Incluem tremor, cefaleia, aumento da suscetibilidade para adquirir infecções virais, bacterianas, micóticas ou parasitárias, parestesias, alterações da função renal, hipertensão arterial e hipoglicemia. Ocasionalmente, registraram-se casos de diarreia, elevação da concentração de creatinina plasmática, insônia, diabetes mellitus, dor torácica, náuseas, acidose, anemia, alterações da coagulação, trombocitopenia, leucocitosis, leucopenia, pancitopenia, hipopotassemia e hiperpotassemia, hiperuricemia, diminuição dos níveis de cálcio, magnésio, fosfato e sódio no sangue, aumento das enzimas hepáticas, icterícia, incremento da azotemia, transtornos gastrintestinais, assim como também respiratórios, cutâneos e cardiovasculares.

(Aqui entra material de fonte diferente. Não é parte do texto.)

(** * A bounded, domain-scoped web crawler: URL validator and scraper

    Shallow embedding of [src/utils/url_validator.py] (class [URLValidator])
    and [src/scraper/web_scraper.py] (class [WebScraper]), the
    properties of the specification that hold of them, and further
    properties of the two classes: the shape of normalized and cleaned
    URLs, the extraction of titles, text and metadata, the history of a
    crawl session and its summary.

    Data.  Python strings are lists of characters, a character being a
    code point below 256.  Python integers are [Z].  The visited set of a
    crawl is a [gset], its result list a [list]; a page is a record; a
    parsed document is a tree of tags and strings.

    Libraries.  The functions of the Python standard library that the
    code calls ([str.strip], [str.splitlines], [str.split],
    [urllib.parse.urlsplit], [urlparse], [urljoin]) are written out after
    CPython 3.12.  Of [urlsplit], the validation of a bracketed host
    ([_check_bracketed_netloc], which uses [ipaddress]) is a parameter;
    [_checknetloc] never raises on code points below 256 and is left out.
    The predicate [validators.url] of the package [validators] is a
    parameter.  The network and the HTML parser are one parameter,
    [session_get], which answers a request with a parsed document or with
    a failure.

    Effects.  Exceptions are results [Ok] or [Raise].  The crawl threads
    the state of the scraper through its calls; the state records, next
    to the two fields of the class, the requests made and the states the
    session went through, so that a property of every state of a session
    can be stated.  [time.sleep], logging, the time stamp of a page and
    the recursion limit of the interpreter are left out. *)

From stdpp Require Import base decidable option list sets gmap strings sorting.
From Stdlib Require Import Ascii ZArith Lia.
From Stdlib Require String.

Local Open Scope Z_scope.

(** ** Python strings *)

Module PyStr.

Abbreviation str := (list ascii).

(** A string literal of the source. *)
Definition py (s : string) : str := String.list_ascii_of_string s.

Definition chr (n : nat) : ascii := ascii_of_nat n.
Definition ord (c : ascii) : nat := nat_of_ascii c.

(** [str.isspace] on one character (code points below 256):
    TAB, LF, VT, FF, CR, FS, GS, RS, US, SPACE, NEL, NBSP. *)
Definition isspace (c : ascii) : bool :=
  bool_decide (ord c ∈ [9; 10; 11; 12; 13; 28; 29; 30; 31; 32; 133; 160]%nat).

(** Line boundaries of [str.splitlines]: LF, VT, FF, CR, FS, GS, RS, NEL
    (and CR LF as one boundary). *)
Definition islinebreak (c : ascii) : bool :=
  bool_decide (ord c ∈ [10; 11; 12; 13; 28; 29; 30; 133]%nat).

(** [s.lstrip(chars)], with the character class as a predicate. *)
Fixpoint lstrip_by (p : ascii → bool) (s : str) : str :=
  match s with
  | c :: s' => if p c then lstrip_by p s' else s
  | [] => []
  end.

Definition rstrip_by (p : ascii → bool) (s : str) : str :=
  reverse (lstrip_by p (reverse s)).

Definition strip_by (p : ascii → bool) (s : str) : str :=
  rstrip_by p (lstrip_by p s).

(** [s.strip()] *)
Definition strip (s : str) : str := strip_by isspace s.

(** [s.startswith(t)], [s.endswith(t)] *)
Definition startswith (s t : str) : bool := bool_decide (t `prefix_of` s).
Definition endswith (s t : str) : bool := bool_decide (t `suffix_of` s).

(** [s.count(c)] for a one-character [c]. *)
Definition count (c : ascii) (s : str) : Z :=
  Z.of_nat (length (filter (λ d, d = c) s)).

(** [c in s] for a one-character [c]. *)
Definition contains (c : ascii) (s : str) : bool := bool_decide (c ∈ s).

(** The longest prefix of [s] without a character of class [p], and the
    rest (empty, or starting with the first character of class [p]).
    This is the slicing [s[:i], s[i:]] at [i], the least index of such a
    character, and [len(s)] when there is none. *)
Fixpoint break (p : ascii → bool) (s : str) : str * str :=
  match s with
  | [] => ([], [])
  | c :: s' => if p c then ([], s) else let '(a, b) := break p s' in (c :: a, b)
  end.

Definition is_char (c : ascii) : ascii → bool := λ d, bool_decide (d = c).

(** [s.split(c, 1)] when [c in s]: the text before the first [c] and the
    text after it. *)
Definition split1 (c : ascii) (s : str) : str * str :=
  let '(a, b) := break (is_char c) s in (a, tail b).

(** [s.split(c)] for a one-character separator: never empty. *)
Fixpoint split (c : ascii) (s : str) : list str :=
  match s with
  | [] => [[]]
  | d :: s' =>
      if bool_decide (d = c) then [] :: split c s'
      else match split c s' with
           | seg :: segs => (d :: seg) :: segs
           | [] => [[d]]
           end
  end.

(** [sep.join(parts)] *)
Fixpoint join (sep : str) (parts : list str) : str :=
  match parts with
  | [] => []
  | [p] => p
  | p :: ps => p ++ sep ++ join sep ps
  end.

(** [s.lower()] on ASCII letters. *)
Definition lower_char (c : ascii) : ascii :=
  if bool_decide (65 ≤ ord c ≤ 90)%nat then chr (ord c + 32) else c.
Definition lower (s : str) : str := lower_char <$> s.

Definition isascii (c : ascii) : bool := bool_decide (ord c < 128)%nat.
(** [c.isalpha()] for an ASCII character. *)
Definition isalpha (c : ascii) : bool :=
  bool_decide (65 ≤ ord c ≤ 90 ∨ 97 ≤ ord c ≤ 122)%nat.
Definition isdigit (c : ascii) : bool := bool_decide (48 ≤ ord c ≤ 57)%nat.

(** [s.splitlines()]: [cur] is the current line, reversed. *)
Fixpoint splitlines_from (cur : str) (s : str) : list str :=
  match s with
  | [] => match cur with [] => [] | _ => [reverse cur] end
  | c :: s' =>
      if bool_decide (c = chr 13) then
        match s' with
        | d :: s'' =>
            if bool_decide (d = chr 10) then reverse cur :: splitlines_from [] s''
            else reverse cur :: splitlines_from [] s'
        | [] => [reverse cur]
        end
      else if islinebreak c then reverse cur :: splitlines_from [] s'
      else splitlines_from (c :: cur) s'
  end.
Definition splitlines (s : str) : list str := splitlines_from [] s.

(** [s.split("  ")]: split at each double space, left to right;
    [cur] is the current piece, reversed. *)
Fixpoint split_double_space_from (cur : str) (s : str) : list str :=
  match s with
  | [] => [reverse cur]
  | c :: s' =>
      match s' with
      | d :: s'' =>
          if bool_decide (c = " "%char) && bool_decide (d = " "%char)
          then reverse cur :: split_double_space_from [] s''
          else split_double_space_from (c :: cur) s'
      | [] => [reverse (c :: cur)]
      end
  end.
Definition split_double_space (s : str) : list str :=
  split_double_space_from [] s.

End PyStr.

Import PyStr.

(** ** Exceptions *)

Inductive exn : Type :=
  | ValueError (msg : str).

Inductive result (A : Type) : Type :=
  | Ok (a : A)
  | Raise (e : exn).
Arguments Ok {A} a.
Arguments Raise {A} e.

Global Instance result_bind : MBind result := λ A B k r,
  match r with
  | Ok a => k a
  | Raise e => Raise e
  end.

(** ** [urllib.parse] (CPython 3.12) *)

Module Urllib.

Record SplitResult : Type := mkSplit {
  s_scheme : str; s_netloc : str; s_path : str; s_query : str; s_fragment : str }.

Record ParseResult : Type := mkParse {
  scheme : str; netloc : str; path : str; params : str; query : str; fragment : str }.

Definition uses_relative : list str := py <$>
  ["" ; "ftp"; "http"; "gopher"; "nntp"; "imap"; "wais"; "file"; "https";
   "shttp"; "mms"; "prospero"; "rtsp"; "rtspu"; "sftp"; "svn"; "svn+ssh";
   "ws"; "wss"].

Definition uses_netloc : list str := py <$>
  ["" ; "ftp"; "http"; "gopher"; "nntp"; "telnet"; "imap"; "wais"; "file";
   "mms"; "https"; "shttp"; "snews"; "prospero"; "rtsp"; "rtspu"; "rsync";
   "svn"; "svn+ssh"; "sftp"; "nfs"; "git"; "git+ssh"; "ws"; "wss";
   "itms-services"].

Definition uses_params : list str := py <$>
  ["" ; "ftp"; "hdl"; "prospero"; "http"; "imap"; "https"; "shttp"; "rtsp";
   "rtspu"; "sip"; "sips"; "mms"; "sftp"; "tel"].

(** [scheme_chars]: ASCII letters, digits and [+-.] *)
Definition scheme_char (c : ascii) : bool :=
  (isascii c && isalpha c) || isdigit c
  || bool_decide (c ∈ ["+"; "-"; "."]%char).

(** [_WHATWG_C0_CONTROL_OR_SPACE]: code points 0 to 32. *)
Definition c0_control_or_space (c : ascii) : bool :=
  bool_decide (ord c ≤ 32)%nat.

(** [_UNSAFE_URL_BYTES_TO_REMOVE]: TAB, CR, LF. *)
Definition unsafe_url_bytes : list ascii := [chr 9; chr 13; chr 10].

Definition remove_unsafe (s : str) : str :=
  filter (λ c, c ∉ unsafe_url_bytes) s.

Definition netloc_delim (c : ascii) : bool :=
  bool_decide (c ∈ ["/"; "?"; "#"]%char).

(** [_splitnetloc(url, 2)], applied to [url[2:]]. *)
Definition splitnetloc (rest : str) : str * str := break netloc_delim rest.

(** The scheme test of [urlsplit]: [url.find(':') > 0], a first character
    that is an ASCII letter, and only scheme characters before the colon. *)
Definition split_scheme (default : str) (url : str) : str * str :=
  let '(pre, rest) := break (is_char ":"%char) url in
  match pre, rest with
  | c0 :: _, _ :: after =>
      if isascii c0 && isalpha c0 && forallb scheme_char pre
      then (lower pre, after)
      else (default, url)
  | _, _ => (default, url)
  end.

(** [if '#' in url: url, fragment = url.split('#', 1)] and the same for
    the query. *)
Definition split_fragment (url : str) : str * str :=
  if contains "#"%char url then split1 "#"%char url else (url, []).

Definition split_query (url : str) : str * str :=
  if contains "?"%char url then split1 "?"%char url else (url, []).

(** [_splitparams]: the parameters start at the first [;] of the last
    path segment; a path without one is returned unchanged. *)
Definition last_segment (url : str) : str * str :=
  let '(seg_rev, head_rev) := break (is_char "/"%char) (reverse url) in
  (reverse head_rev, reverse seg_rev).

Definition splitparams (url : str) : str * str :=
  let '(head, seg) := last_segment url in
  let '(a, b) := break (is_char ";"%char) seg in
  match b with
  | [] => (url, [])
  | _ :: ps => (head ++ a, ps)
  end.

Section checks.

(** [_check_bracketed_netloc]: the validation of a bracketed host with the
    [ipaddress] module, [true] when it passes (always, before 3.11.4). *)
Variable check_bracketed_netloc : str → bool.

(** The bracket tests of [urlsplit] on the network location. *)
Definition invalid_ipv6 (netloc : str) : bool :=
  (contains "["%char netloc && negb (contains "]"%char netloc))
  || (contains "]"%char netloc && negb (contains "["%char netloc))
  || (contains "["%char netloc && contains "]"%char netloc
      && negb (check_bracketed_netloc netloc)).

Definition urlsplit (url : str) (scheme : str) : result SplitResult :=
  let url := lstrip_by c0_control_or_space url in
  let scheme := strip_by c0_control_or_space scheme in
  let url := remove_unsafe url in
  let scheme := remove_unsafe scheme in
  let '(scheme, url) := split_scheme scheme url in
  '(netloc, url) ←
    (if bool_decide (take 2 url = py "//") then
       let '(netloc, url) := splitnetloc (drop 2 url) in
       if invalid_ipv6 netloc
       then Raise (ValueError (py "Invalid IPv6 URL"))
       else Ok (netloc, url)
     else Ok ([], url));
  let '(url, fragment) := split_fragment url in
  let '(url, query) := split_query url in
  Ok (mkSplit scheme netloc url query fragment).

Definition urlparse (url : str) (scheme : str) : result ParseResult :=
  r ← urlsplit url scheme ;
  let '(url, params) :=
    if bool_decide (s_scheme r ∈ uses_params) && contains ";"%char (s_path r)
    then splitparams (s_path r) else (s_path r, []) in
  Ok (mkParse (s_scheme r) (s_netloc r) url params (s_query r) (s_fragment r)).

End checks.

(** [urlunsplit], [urlunparse] *)
Definition urlunsplit (scheme netloc url query fragment : str) : str :=
  let url :=
    if negb (bool_decide (netloc = []))
       || (negb (bool_decide (scheme = [])) && bool_decide (scheme ∈ uses_netloc)
           && negb (bool_decide (take 2 url = py "//")))
    then
      let url := if negb (bool_decide (url = []))
                    && negb (bool_decide (take 1 url = py "/"))
                 then py "/" ++ url else url in
      py "//" ++ netloc ++ url
    else url in
  let url := if bool_decide (scheme = []) then url else scheme ++ py ":" ++ url in
  let url := if bool_decide (query = []) then url else url ++ py "?" ++ query in
  if bool_decide (fragment = []) then url else url ++ py "#" ++ fragment.

Definition urlunparse (p : ParseResult) : str :=
  let url := if bool_decide (params p = []) then path p
             else path p ++ py ";" ++ params p in
  urlunsplit (scheme p) (netloc p) url (query p) (fragment p).

(** The dot-segment loop of [urljoin]. *)
Fixpoint resolve_segments (resolved : list str) (segments : list str) : list str :=
  match segments with
  | [] => resolved
  | seg :: rest =>
      if bool_decide (seg = py "..") then
        resolve_segments (take (length resolved - 1) resolved) rest
      else if bool_decide (seg = py ".") then resolve_segments resolved rest
      else resolve_segments (resolved ++ [seg]) rest
  end.

(** [segments[1:-1] = filter(None, segments[1:-1])] *)
Definition filter_inner (segments : list str) : list str :=
  match segments with
  | [] => []
  | [a] => [a]
  | a :: rest =>
      a :: filter (λ s, s ≠ []) (take (length rest - 1) rest)
        ++ drop (length rest - 1) rest
  end.

Section join.

Variable check_bracketed_netloc : str → bool.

Além disso foram referidas cardiomiopatias hipertróficas, especialmente em crianças, artralgias, astenia, queda do estado geral, febre, ginecomastia, hipertonia, espasmos, cãibras nas pernas, dores localizadas, edema periférico, vasodilatação, choque, disfunção renal discreta, síndrome urêmica hemolítica e necrose tubular.

Precauções

A prescrição e modificação das doses de tacrolimo deve ser realizada por médicos com experiência no manejo de pacientes transplantados.

Interações

Existe interação com substâncias que são metabolizadas pelo sistema enzimático do citocromo P-450 microssômico em nível hepático, visto que o tacrolimo é amplamente metabolizado por este sistema.

Contraindicações

Gravidez, hipersensibilidade ao fármaco e a outros macrolídeos.